PROJECTOR’s debut album ‘NOW WHEN WE TALK IT’S VIOLENCE’ moves effortlessly between artful derangement, aggression and the pop hooks that have regularly seen the band gatecrash the mainstream rock scene. At times it’s drenched in the dark, industrial brutalism of Joy Division, at others it’s a spectacular of hyperactive, Squid-flavoured rant-pop. The album features climaxes that stagger into acid-soaked country, warped with drum machines and lush harmonies, before leaping into blisteringly paranoid Incesticide-era grunge, topped with melting Lana Del Rey-flavour choruses.
Above all, the band’s tightly wound intensity drives the album with the strange fervour of early Pixies that reflects the energy of their live show. PROJECTOR celebrated their debut with a UK and EU tour, starting February 2024.
Their March 2025 single finds the band at their most unhinged yet. A riotous blend of razor-sharp guitars, dissonant harmonies, and a propulsive rhythm section, ‘The Sham! The Sham! The Sham!’ channels the frenzied energy of their live performances into a controlled explosion of raw emotion and chaos.
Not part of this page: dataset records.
Lemma split_slash_no_slash s :
  Forall (fun segment => no_slash segment = true) (split_slash s).
Proof.
  induction s as [|c rest IH]; cbn [split_slash].
  - repeat constructor.
  - destruct (Ascii.eqb c "/") eqn:E.
    + constructor; [reflexivity | exact IH].
    + destruct (split_slash rest) as [|segment others].
      * repeat constructor. cbn. now rewrite E.
      * inversion IH as [|? ? Hs Ho]; subst.
        constructor; [cbn; now rewrite E | exact Ho].
Qed.

Lemma normalize_step_clean stack segment :
  Forall (fun x => clean x = true) stack -> no_slash segment = true ->
  Forall (fun x => clean x = true) (normalize_step stack segment).
Proof.
  intros Hstack Hseg. unfold normalize_step.
  destruct (String.eqb segment "" || String.eqb segment ".") eqn:E1;
    [exact Hstack|].
  destruct (String.eqb segment "..") eqn:E2.
  - destruct stack; [constructor | now inversion Hstack].
  - constructor; [| exact Hstack]. unfold clean. now rewrite Hseg, E1, E2.
Qed.

Lemma normalize_clean segments :
  Forall (fun segment => no_slash segment = true) segments ->
  Forall (fun x => clean x = true) (normalize segments).
Proof.
  intros Hsegs. unfold normalize. apply Forall_rev.
  assert (Hfold : forall stack,
            Forall (fun x => clean x = true) stack ->
            Forall (fun x => clean x = true)
              (fold_left normalize_step segments stack)).
  { induction Hsegs as [|segment rest Hs Hrest IH]; intros stack Hstack;
      [exact Hstack|].
    cbn [fold_left]. apply IH. now apply normalize_step_clean. }
  apply Hfold. constructor.
Qed.

Lemma split_slash_segment s : no_slash s = true -> split_slash s = [s].
Proof.
  induction s as [|c rest IH]; [reflexivity|].
  cbn [no_slash split_slash]. intros H.
  apply andb_true_iff in H as [Hc Hrest]. apply negb_true_iff in Hc.
  rewrite Hc, (IH Hrest). reflexivity.
Qed.

Lemma split_slash_app segment rest :
  no_slash segment = true ->
  split_slash (segment ++ "/" ++ rest) = segment :: split_slash rest.
Proof.
  induction segment as [|c segment IH]; [reflexivity|].
  cbn [no_slash]. intros H.
  apply andb_true_iff in H as [Hc Hrest]. apply negb_true_iff in Hc.
  change (String c segment ++ "/" ++ rest)%string
    with (String c (segment ++ "/" ++ rest)).
  cbn [split_slash]. rewrite Hc, (IH Hrest). reflexivity.
Qed.

Lemma split_slash_join segments :
  Forall (fun segment => no_slash segment = true) segments ->
  segments <> [] -> split_slash (join segments) = segments.
Proof.
  induction 1 as [|segment others Hs Ho IH]; [congruence|]. intros _.
  destruct others as [|next others].
  - cbn [join]. now apply split_slash_segment.
  - change (join (segment :: next :: others))
      with (segment ++ "/" ++ join (next :: others))%string.
    rewrite (split_slash_app _ _ Hs), IH; [reflexivity | discriminate].
Qed.

Lemma normalize_step_push segments : forall stack,
  Forall (fun x => clean x = true) segments ->
  fold_left normalize_step segments stack = rev segments ++ stack.
Proof.
  induction segments as [|segment rest IH]; intros stack Hclean; [reflexivity|].
  inversion Hclean as [|? ? Hs Hrest]; subst.
  cbn [fold_left rev]. rewrite <- app_assoc. cbn [app].
  rewrite <- (IH (segment :: stack) Hrest). f_equal.
  unfold clean in Hs. unfold normalize_step.
  apply andb_true_iff in Hs as [Hs H2]. apply andb_true_iff in Hs as [_ H1].
  apply negb_true_iff in H1, H2. now rewrite H1, H2.
Qed.

Lemma clean_no_slash segments :
  Forall (fun x => clean x = true) segments ->
  Forall (fun segment => no_slash segment = true) segments.
Proof.
  apply Forall_impl. intros x Hx. unfold clean in Hx.
  apply andb_true_iff in Hx as [Hx _]. now apply andb_true_iff in Hx as [Hx _].
Qed.

(** [path.resolve] returns a normalized absolute path, which it leaves as
    it is. *)
Lemma resolve_idempotent cwd p : resolve cwd (resolve cwd p) = resolve cwd p.
Proof.
  assert (Hshape : exists segments,
            Forall (fun x => clean x = true) segments /\
            resolve cwd p = ("/" ++ join segments)%string).
  { eexists. split; [| reflexivity].
    apply normalize_clean, split_slash_no_slash. }
  destruct Hshape as (segments & Hclean & ->).
  unfold resolve.
  change (isAbsolute ("/" ++ join segments)) with true. cbv iota.
  change (split_slash ("/" ++ join segments))
    with ("" :: split_slash (join segments)).
  f_equal. f_equal.
  destruct segments as [|segment others]; [reflexivity|].
  rewrite split_slash_join;
    [| now apply clean_no_slash | discriminate].
  unfold normalize.
  change (fold_left normalize_step ("" :: segment :: others) [])
    with (fold_left normalize_step (segment :: others) []).
  rewrite (normalize_step_push _ [] Hclean), app_nil_r. apply rev_involutive.
Qed.

(** A first answer of [getWorkspaceInfo] for a path, when the storage
    directory is known: the workspace path is the resolved path, the id is
    the one [generateWorkspaceId] gives for the path as it was asked for
    (resolving twice changes nothing), the database path is the storage
    path joined with the id and [state.vscdb], and the answer is valid
    exactly when that file passes [validateDatabasePath], in which case it
    carries no error.  The answer is cached under the path as asked for:
    as long as the database path exists, every later call returns the
    same answer, whatever the file has become and whatever the platform
    resolver says by then. *)
Theorem workspace_info_is_cached :
  forall cwd path_join fs storageResult storage asked r,
  storage_of storageResult = Some storage ->
  JSMap.Map_get asked (workspaceCache r) = None ->
  let answer := getWorkspaceInfo cwd path_join fs storageResult asked r in
  let info := fst answer in
  workspacePath info = resolve cwd asked /\
  workspaceId info = generateWorkspaceId cwd asked /\
  databasePath info = path_join [storage; workspaceId info; "state.vscdb"] /\
  isValid info = validateDatabasePath fs (databasePath info) /\
  (isValid info = true <-> error info = None) /\
  JSMap.Map_get asked (workspaceCache (snd answer)) = Some info /\
  forall fs' storageResult',
    DatabaseConnectionManager.existsSync (fs' (databasePath info)) = true ->
    getWorkspaceInfo cwd path_join fs' storageResult' asked (snd answer)
    = (info, snd answer).
Proof.
  intros cwd path_join fs storageResult storage asked r Hstorage Hfresh.
  cbv zeta.
  assert (Hid : generateWorkspaceId cwd (resolve cwd asked)
                = generateWorkspaceId cwd asked).
  { unfold generateWorkspaceId. now rewrite resolve_idempotent. }
  assert (Hanswer : exists info,
            getWorkspaceInfo cwd path_join fs storageResult asked r
            = (info, {| workspaceCache :=
                          JSMap.Map_set asked info (workspaceCache r) |}) /\
            workspacePath info = resolve cwd asked /\
            workspaceId info = generateWorkspaceId cwd asked /\
            databasePath info
            = path_join [storage; workspaceId info; "state.vscdb"] /\
            isValid info = validateDatabasePath fs (databasePath info) /\
            (isValid info = true <-> error info = None)).
  { unfold getWorkspaceInfo. rewrite Hfresh, Hstorage, Hid.
    generalize (generateWorkspaceId cwd asked). intros hashed.
    eexists. split; [reflexivity|].
    cbn [workspacePath workspaceId databasePath isValid error].
    repeat (split; [reflexivity|]).
    destruct (validateDatabasePath fs _); split; intros; congruence. }
  destruct Hanswer as (info & -> & H1 & H2 & H3 & H4 & H5).
  cbn [fst snd].
  split; [exact H1 | split; [exact H2 | split; [exact H3 |
    split; [exact H4 | split; [exact H5 | split]]]]].
  - apply connection_Map_get_set.
  - intros fs' storageResult' Hexists. unfold getWorkspaceInfo.
    cbn [workspaceCache]. rewrite connection_Map_get_set, Hexists. reflexivity.
Qed.
(** One turn of the loop on a line that [log] wrote. *)
Lemma get_events_line_logged et src acc (e : Event) :
  json_loads (json_dumps (to_dict e) +:+ String LF "") = Some (to_dict e) →
  get_events_line et src acc (json_dumps (to_dict e) +:+ String LF "")
    = Ok (if keeps et src e then acc ++ [to_dict e] else acc).
Proof.
  intros Hcodec. unfold get_events_line, keeps. rewrite Hcodec.
  destruct et as [t|]; simpl.
  - destruct (decide (event_type e = t)) as [->|Hne].
    + rewrite String.eqb_refl, bool_decide_eq_true_2 by done. simpl.
      destruct (truthy_str src); simpl; [|done].
      by destruct (source e =? default "" src)%string.
    + rewrite bool_decide_eq_false_2 by done.
      destruct (String.eqb_spec (EventType_value (event_type e)) (EventType_value t))
        as [Heq|_]; [by apply EventType_value_inj in Heq|done].
  - destruct (truthy_str src); simpl; [|done].
    by destruct (source e =? default "" src)%string.
Qed.

Lemma get_events_loop_kept et src (evs : list Event) : ∀ acc,
  (∀ e, e ∈ evs →
     json_loads (json_dumps (to_dict e) +:+ String LF "") = Some (to_dict e)) →
  get_events_loop et src acc
    ((fun e => json_dumps (to_dict e) +:+ String LF "") <$> evs)
  = Ok (acc ++ (to_dict <$> filter (fun e => keeps et src e = true) evs)).
Proof.
  induction evs as [|e evs IH]; intros acc Hall; simpl.
  - by rewrite app_nil_r.
  - rewrite get_events_line_logged by (apply Hall; apply elem_of_cons; by left).
    rewrite filter_cons.
    assert (IH' := fun acc => IH acc (fun e' He' =>
      Hall e' (proj2 (elem_of_cons _ _ _) (or_intror He')))).
    destruct (decide (keeps et src e = true)) as [Hk|Hk].
    + rewrite Hk. simpl. rewrite IH'. simpl. by rewrite <- app_assoc.
    + apply not_true_is_false in Hk. rewrite Hk. apply IH'.
Qed.

Lemma readlines_log_text_then (evs : list Event) (tail : string) :
  (∀ e, e ∈ evs → no_newline (json_dumps (to_dict e)) = true) →
  readlines (log_text evs +:+ tail)
    = ((fun e => json_dumps (to_dict e) +:+ String LF "") <$> evs) ++ readlines tail.
Proof.
  unfold readlines. induction evs as [|e evs IH]; intros Hall; [done|].
  change (log_text (e :: evs) +:+ tail)
    with ((json_dumps (to_dict e) +:+ String LF (log_text evs)) +:+ tail).
  rewrite str_app_assoc.
  change (String LF (log_text evs) +:+ tail) with (String LF (log_text evs +:+ tail)).
  rewrite readlines_from_line by (apply Hall; apply elem_of_cons; by left).
  rewrite fmap_cons. simpl. f_equal. apply IH.
  intros e' He'. apply Hall. apply elem_of_cons. by right.
Qed.

(** X5. After the events [evs] were logged into a new file, [get_events] for
    that day returns the records of exactly the events that pass both
    filters, in order: the type filter when one is given, the source filter
    when it is a non-empty string. An empty source string filters nothing. *)
Theorem get_events_filters self :
  (∀ evs day date et src w,
     (∀ e, e ∈ evs →
        no_newline (json_dumps (to_dict e)) = true
        ∧ json_loads (json_dumps (to_dict e) +:+ String LF "") = Some (to_dict e)) →
     (∀ i, i < length evs → dt_ymd (w_now w (w_tick w + i)) = dt_ymd day) →
     w_files w !! log_file self day = None →
     let w' := (for_each evs (log self) w).2 in
     dt_ymd (default (w_now w' (w_tick w')) date) = dt_ymd day →
     (get_events self date et src w').1
       = Ok (to_dict <$> filter (fun e => keeps et src e = true) evs))
  ∧ (∀ et e, keeps et (Some "") e = keeps et None e)
  ∧ (∀ e, keeps None None e = true)
  ∧ (∀ t s e, s ≠ "" →
       keeps (Some t) (Some s) e = true ↔ event_type e = t ∧ source e = s).
Proof.
  split; [|split; [|split]].
  - intros evs day date et src w Hcodec Hday Hnone w' Hdate.
    rewrite get_events_result, (log_file_day self _ day Hdate).
    subst w'. rewrite (log_each_run self day evs w Hday), Hnone.
    destruct evs as [|e evs]; [done|].
    change (default "" None +:+ log_text (e :: evs)) with (log_text (e :: evs)).
    rewrite readlines_log_text by (intros e' He'; by apply Hcodec).
    rewrite get_events_loop_kept by (intros e' He'; by apply Hcodec).
    done.
  - done.
  - done.
  - intros t s e Hs. unfold keeps.
    assert (Ht : truthy_str (Some s) = true) by (by destruct s).
    rewrite Ht. simpl. rewrite andb_true_iff, bool_decide_eq_true, String.eqb_eq.
    done.
Qed.
(** X15. On Unix [CpuArchitecture] returns the sentinel unless the whole
    file matches the pattern of the source; when it matches, the file is
    "model name", white space, a colon, a blank and the text returned. *)
Theorem CpuArchitecture_unix_pattern (u : UnixOS) :
  let text := read_all (proc_cpuinfo u) in
  (matches (field_regex "model name") text ->
   exists spaces,
     all_chars isspace spaces = true /\
     text = "model name" ++ spaces ++ ": "
            ++ System.CpuArchitecture (Unix u)) /\
  (~ matches (field_regex "model name") text ->
   System.CpuArchitecture (Unix u) = "<unknown>").
Proof.
  cbv zeta. cbn [System.CpuArchitecture]. split.
  - intros Hm. apply regex_match_field_matches in Hm.
    destruct Hm as [group Hgroup]. rewrite Hgroup.
    apply regex_match_field_spec in Hgroup.
    destruct Hgroup as [spaces [Hspaces [_ Htext]]].
    exists spaces. split; assumption.
  - intros Hno.
    destruct (regex_match_field "model name" (read_all (proc_cpuinfo u)))
      as [group |] eqn:Hm; [| reflexivity].
    exfalso. apply Hno, regex_match_field_matches.
    exists group. exact Hm.
Qed.

Lemma CpuArchitecture_unix_pattern_witness :
  exists spaces,
    all_chars isspace spaces = true /\
    field "model name" "Intel"
    = "model name" ++ spaces ++ ": "
      ++ System.CpuArchitecture
           (Unix (with_cpuinfo (Some (field "model name" "Intel"))
                               unix_host)).
Proof.
  apply (proj1 (CpuArchitecture_unix_pattern
                  (with_cpuinfo (Some (field "model name" "Intel"))
                                unix_host))).
  apply regex_match_field_matches. eexists. reflexivity.
Defined.









(** ** CpuArchitecture and CpuClockSpeed on Windows *)




Lemma DWORD_product (m : Z) :
  to_DWORD (to_DWORD (to_DWORD m * 1000) * 1000) = (m * 1000000) mod 2 ^ 32.
Proof.
  unfold to_DWORD, wrap_unsigned.
  rewrite Z.mul_mod_idemp_l by lia.
  rewrite <- Z.mul_assoc, Z.mul_mod_idemp_l by lia.
  reflexivity.
Qed.

(** X18. On Windows, when both registry calls succeed, [CpuClockSpeed]
    returns the frequency in Hz reduced modulo 2^32, for every value of
    the registry: the exact frequency up to 4294 MHz. *)
Theorem CpuClockSpeed_windows_modulo (w : WindowsOS) :
  RegOpenKeyEx_result w = ERROR_SUCCESS ->
  MHz_result w = ERROR_SUCCESS ->
  System.CpuClockSpeed (Windows w) = (MHz_data w * 1000000) mod 2 ^ 32 /\
  (0 <= MHz_data w <= 4294 ->
   System.CpuClockSpeed (Windows w) = MHz_data w * 1000000).
Proof.
  intros Hopen Hquery. cbn [System.CpuClockSpeed].
  rewrite Hopen, Hquery. cbn [Z.eqb negb ERROR_SUCCESS].
  rewrite DWORD_product.
  pose proof (Z.mod_pos_bound (MHz_data w * 1000000) (2 ^ 32)) as Hbound.
  rewrite to_int64_small by lia.
  split; [reflexivity |].
  intros Hrange. apply Z.mod_small. lia.
Qed.

Lemma CpuClockSpeed_windows_modulo_witness :
  System.CpuClockSpeed (Windows windows_host) = 3998 * 1000000.
Proof.
  apply (proj2 (CpuClockSpeed_windows_modulo windows_host eq_refl eq_refl)).
  vm_compute. split; congruence.
Defined.

(** X19. On Windows the sentinel of [CpuClockSpeed] is unambiguous: the
    result is -1 exactly when a registry call fails, and otherwise lies
    between 0 and 2^32 - 1, so no frequency of 4295 MHz or more is ever
    reported as such. *)
Theorem CpuClockSpeed_windows_sentinel (w : WindowsOS) :
  (System.CpuClockSpeed (Windows w) = -1 <->
   RegOpenKeyEx_result w <> ERROR_SUCCESS \/
   MHz_result w <> ERROR_SUCCESS) /\
  (System.CpuClockSpeed (Windows w) = -1 \/
   0 <= System.CpuClockSpeed (Windows w) < 2 ^ 32).
Proof.
  cbn [System.CpuClockSpeed].
  pose proof (Z.mod_pos_bound (MHz_data w * 1000000) (2 ^ 32)) as Hbound.
  destruct (Z.eqb_spec (RegOpenKeyEx_result w) ERROR_SUCCESS) as [Ho | Ho];
    cbn [negb]; [| split; [tauto | left; reflexivity]].
  destruct (Z.eqb_spec (MHz_result w) ERROR_SUCCESS) as [Hq | Hq];
    cbn [negb]; [| split; [tauto | left; reflexivity]].
  rewrite DWORD_product, to_int64_small by lia.
  split; [| right; lia].
  split; [lia | tauto].
Qed.

(** ** RamTotal and RamFree *)

(** X20. On Windows, when [GlobalMemoryStatusEx] succeeds, [RamTotal] and
    [RamFree] return the two byte counts it stores, whatever the local
    structure held before the call. *)
Theorem Ram_windows_success (w : WindowsOS) (filled : MEMORYSTATUSEX) :
  GlobalMemoryStatusEx_result w = Some filled ->
  0 <= ullTotalPhys filled < 2 ^ 63 ->
  0 <= ullAvailPhys filled < 2 ^ 63 ->
  System.RamTotal (Windows w) = ullTotalPhys filled /\
  System.RamFree (Windows w) = ullAvailPhys filled.
Proof.
  intros Hcall Htotal Havail. cbn [System.RamTotal System.RamFree].
  unfold System.memory_status. rewrite Hcall. unfold wrap_unsigned.
  rewrite !Z.mod_small by lia.
  rewrite !to_int64_small by lia. split; reflexivity.
Qed.
Lemma expansion_body_run (w : World) (n : Z) (query : string) (k : Z)
    (t : trace) :
  exists rb evs1,
    (let* paraphrases := generate_paraphrases w n query in
     let* doc_dict :=
       for_each (query :: paraphrases)
         (fun q doc_dict =>
            let* docs := vs_search w q k in
            ret (fold_left count_add docs doc_dict))
         [] in
     ret (map ct_doc
            (slice_to k (sorted_desc Z.ltb ct_count (od_values doc_dict)))))
      t = (rb, t ++ evs1) /\
    (forall docs, rb = Returns docs -> incl docs (yielded evs1)).
Proof.
  destruct (generate_paraphrases_run w n query t)
    as (ps & evs0 & Hgen & Hllm & _).
  destruct (llm_only_quiet evs0 Hllm) as (Hy0 & _ & _).
  set (body := fun (q : string) (doc_dict : odict counted) =>
                 let* docs := vs_search w q k in
                 ret (fold_left count_add docs doc_dict)).
  destruct (search_loop w k (fun q : string => q)
              (fun _ => count_add) body (fun _ _ _ => eq_refl)
              (query :: ps) [] (t ++ evs0))
    as (r1 & evs2 & Hloop & _ & Hr1).
  unfold bind at 1. rewrite Hgen. unfold bind at 1. rewrite Hloop.
  destruct r1 as [doc_dict | e].
  - destruct Hr1 as (_ & _ & docss & Hl & Hy2 & Hd).
    eexists _, (evs0 ++ evs2). split; [unfold ret; now rewrite app_assoc |].
    intros docs [= <-].
    assert (Hm : doc_dict =
                 merge counted_fresh counted_bump (tag (query :: ps) docss)).
    { rewrite Hd. unfold merge. apply fold_left_pointwise.
      intros d [x doc]. simpl. apply count_add_merge. }
    rewrite Hm, yielded_app, Hy0, Hy2. simpl.
    rewrite <- (tag_snd (query :: ps) docss Hl).
    now apply (ranked_docs_incl counted_fresh counted_bump ct_doc).
  - eexists _, (evs0 ++ evs2). split; [now rewrite app_assoc |]. discriminate.
Qed.
(** * Proximity detection of [app.py] (MapCreator.create_map_optimized)

    A shallow embedding of the detection core of [src/app.py]: the
    voltage-to-thickness policy [get_thickness], the threshold table
    [distances], the residential index build, the pass over point objects
    and the pass over power-line segments.

    Conventions.
    - Python [float] is IEEE binary64: Rocq's primitive [float].
    - Python [int] is unbounded: [Z].
    - Python [str] is [string]; the model of [int(str)] covers ASCII text.
    - A [dict] decoded from JSON is a record of the keys the code reads,
      each key optional; the node table and the tag dictionaries are [gmap]s.
    - A raised exception is the [Raise] constructor of [result]. *)

From Stdlib Require Import ZArith List Bool Ascii String Lia.
From Stdlib Require Import PrimFloat Uint63 SpecFloat FloatOps FloatAxioms.
From stdpp Require Import base option list gmap strings.

Local Open Scope string_scope.
Local Open Scope list_scope.
Local Open Scope Z_scope.

(* ===================================================================== *)
(** ** Exceptions *)

Inductive exn : Type :=
| KeyError (key : string)      (* a missing [str] key of a dict *)
| KeyErrorId (key : Z)         (* a missing [int] key of a dict *)
| IndexError                   (* list index out of range *)
| ValueError.                  (* folium's refusal of an empty line *)

Inductive result (A : Type) : Type :=
| Ok (a : A)
| Raise (e : exn).
Arguments Ok {A} a.
Arguments Raise {A} e.

(** [result] is a monad: [x ← r; k] runs [k] unless [r] raised. *)
#[global] Instance result_ret : MRet result := fun A a => Ok a.
#[global] Instance result_bind : MBind result := fun A B k r =>
  match r with
  | Ok a => k a
  | Raise e => Raise e
  end.

(** [for x in xs: body] over a state [s]; the first exception stops the loop. *)
Fixpoint for_each {A S} (xs : list A) (body : A -> S -> result S) (s : S)
  : result S :=
  match xs with
  | [] => Ok s
  | x :: xs' => s' ← body x s; for_each xs' body s'
  end.

(** [d[k]] on a dict with [str] keys. *)
Definition getitem {V} (d : gmap string V) (k : string) : result V :=
  match d !! k with
  | Some v => Ok v
  | None => Raise (KeyError k)
  end.

(** [xs[i]] on a list, for a non-negative index. *)
Definition list_getitem {A} (xs : list A) (i : nat) : result A :=
  match xs !! i with
  | Some x => Ok x
  | None => Raise IndexError
  end.

(* ===================================================================== *)
(** ** Python built-ins used by [get_thickness] *)

Module Py.

(** [s.split(sep)] for a one-character separator: always at least one token. *)
Fixpoint split (sep : ascii) (s : string) : list string :=
  match s with
  | EmptyString => [EmptyString]
  | String c rest =>
      if Ascii.eqb c sep then EmptyString :: split sep rest
      else match split sep rest with
           | tok :: toks => String c tok :: toks
           | [] => [String c EmptyString]
           end
  end.

(** White space skipped by [int(str)]: U+0009..U+000D, U+001C..U+0020. *)
Definition is_space (c : ascii) : bool :=
  let n := N_of_ascii c in
  ((9 <=? n) && (n <=? 13) || (28 <=? n) && (n <=? 32))%N.

Definition digit_value (c : ascii) : option Z :=
  let n := N_of_ascii c in
  if ((48 <=? n) && (n <=? 57))%N then Some (Z.of_N n - 48) else None.

Fixpoint lstrip (s : string) : string :=
  match s with
  | String c rest => if is_space c then lstrip rest else s
  | EmptyString => EmptyString
  end.

Fixpoint all_space (s : string) : bool :=
  match s with
  | String c rest => is_space c && all_space rest
  | EmptyString => true
  end.

(** The digit scan of [PyLong_FromString] in base 10: digits, with single
    underscores between them, then optional trailing white space.
    [acc] is the value read so far, [prev_us] tells whether the previous
    character was an underscore. *)
Fixpoint scan_digits (s : string) (acc : Z) (prev_us : bool) : option Z :=
  match s with
  | EmptyString => if prev_us then None else Some acc
  | String c rest =>
      match digit_value c with
      | Some d => scan_digits rest (10 * acc + d) false
      | None =>
          if Ascii.eqb c "_" then
            if prev_us then None else scan_digits rest acc true
          else if prev_us then None
          else if all_space s then Some acc else None
      end
  end.

(** [int(s)]: [None] stands for [ValueError]. White space around the
    number, one sign, and digits with single underscores between them are
    accepted. Digits outside ASCII and the interpreter's limit on the
    number of digits are not modelled. *)
Definition int (s : string) : option Z :=
  let body sign rest :=
    match rest with
    | String c _ =>
        match digit_value c with
        | Some _ => z ← scan_digits rest 0 false; Some (sign * z)
        | None => None        (* no digit, or a leading underscore *)
        end
    | EmptyString => None
    end in
  match lstrip s with
  | String "+" rest => body 1 rest
  | String "-" rest => body (-1) rest
  | rest => body 1 rest
  end.

(** [max(xs)] on a non-empty list of ints: the first element is kept until
    a strictly greater one is met. [None] stands for the [ValueError] of an
    empty argument. *)
Definition max (xs : list Z) : option Z :=
  match xs with
  | [] => None
  | x :: rest => Some (fold_left (fun cur y => if cur <? y then y else cur) rest x)
  end.

(** [min(a, b)] and [max(a, b)] on floats: the first argument is kept
    unless the second compares strictly below (above) it. *)
Definition fmin (a b : float) : float := if (b <? a)%float then b else a.
Definition fmax (a b : float) : float := if (a <? b)%float then b else a.

(** [range(n)] *)
Definition range (n : Z) : list nat := seq 0 (Z.to_nat n).

(** [enumerate(xs)], counting from [start]. *)
Fixpoint enumerate_from {A} (start : nat) (xs : list A) : list (nat * A) :=
  match xs with
  | [] => []
  | x :: xs' => (start, x) :: enumerate_from (S start) xs'
  end.
Definition enumerate {A} (xs : list A) : list (nat * A) := enumerate_from 0 xs.

(** The float an [int] is compared as. The conversion is exact below
    [2^53], where it agrees with Python's exact mixed comparison; every
    threshold of the program is at most 55. *)
Definition float_of_int (n : Z) : float :=
  if n <? 0 then (- of_uint63 (Uint63.of_Z (- n)))%float
  else of_uint63 (Uint63.of_Z n).

(** The literal [0.01]: the binary64 value nearest to it. *)
Definition margin : float := 0x1.47ae147ae147bp-7.

(** [x <= n] for a float [x] and an int [n]. *)
Definition le_float_int (x : float) (n : Z) : bool :=
  (x <=? float_of_int n)%float.

End Py.

(* ===================================================================== *)
(** ** RiskPolicy: [get_thickness] and [distances] *)

(** [list(map(int, voltage.split(';')))]: the first token that does not
    convert raises. *)
Definition parse_voltages (voltage : string) : option (list Z) :=
  mapM Py.int (Py.split ";" voltage).

Definition get_thickness (voltage : string) : Z :=
  if String.eqb voltage "" then 40
  else
    match parse_voltages voltage ≫= Py.max with
    | None => 20
    | Some max_voltage =>
        if max_voltage <? 1000 then 2
        else if max_voltage <? 20000 then 10
        else if max_voltage =? 35000 then 15
        else if max_voltage =? 110000 then 20
        else if (max_voltage =? 150000) || (max_voltage =? 220000) then 25
        else if (max_voltage =? 330000) || (max_voltage =? 400000)
                || (max_voltage =? 500000) then 30
        else if max_voltage =? 750000 then 40
        else if max_voltage =? 1150000 then 55
        else 20
    end.

(** The two dict literals of [create_map_optimized]. *)
Definition colors : gmap string string :=
  list_to_map [("Substation", "blue"); ("Transformer", "green");
               ("Converter", "orange"); ("Communication Tower", "red")].

Definition distances : gmap string Z :=
  list_to_map [("Communication Tower", 45); ("Substation", 10);
               ("Transformer", 10); ("Converter", 10)].

(* ===================================================================== *)
(** ** The spatial index ([rtree.index.Index])

    The library is modelled by its contract: an index holds the inserted
    (id, box) items, and [intersection] yields the ids of the items whose
    box meets the query box, borders included. Boxes are interleaved,
    [(minx, miny, maxx, maxy)]. The order of the ids is the insertion
    order here; the library promises none. The library refuses a box
    whose minimum exceeds its maximum; the boxes of this program (a point
    twice, or minima less a margin and maxima plus a margin) are not of
    that kind, and the refusal is not modelled. *)

Module rtree.

Definition bbox : Type := float * float * float * float.

Definition Index : Type := list (nat * bbox).

Definition empty : Index := [].

Definition insert (idx : Index) (id : nat) (coordinates : bbox) : Index :=
  idx ++ [(id, coordinates)].

Definition intersects (a b : bbox) : bool :=
  let '(aminx, aminy, amaxx, amaxy) := a in
  let '(bminx, bminy, bmaxx, bmaxy) := b in
  ((aminx <=? bmaxx) && (bminx <=? amaxx)
   && (aminy <=? bmaxy) && (bminy <=? amaxy))%float.

Definition intersection (idx : Index) (coordinates : bbox) : list nat :=
  map fst (List.filter (fun item => intersects (snd item) coordinates) idx).

End rtree.

(* ===================================================================== *)
(** ** Data *)

(** An element of the Overpass response, by the keys the code reads. *)
Record element : Type := Element {
  el_type : option string;
  el_lat : option float;
  el_lon : option float;
  el_nodes : option (list Z);
  el_tags : option (gmap string string);
}.

(** [element[key]] *)
Definition el_getitem {V} (key : string) (field : option V) : result V :=
  match field with
  | Some v => Ok v
  | None => Raise (KeyError key)
  end.

Record Icon : Type := { icon_color : string; icon_name : string }.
Guitarist and singer Edward explains: “The Sham The Sham The Sham is a triptych depicting three characters, each of whom hold themselves in the highest regard and each of whom share a common contempt for their fellow man. This distaste is reflected in the music, a crass atonal amalgam of disparate genres and unpleasant clanking. Described by returning producer Ben Hampson as sounding like “a fight in a big metal bin”. The contempt is even extended to the listener. The lyrics written solely for the enjoyment of the writer, replete with references to Greek mythology, French cinema and other more bodily subjects.”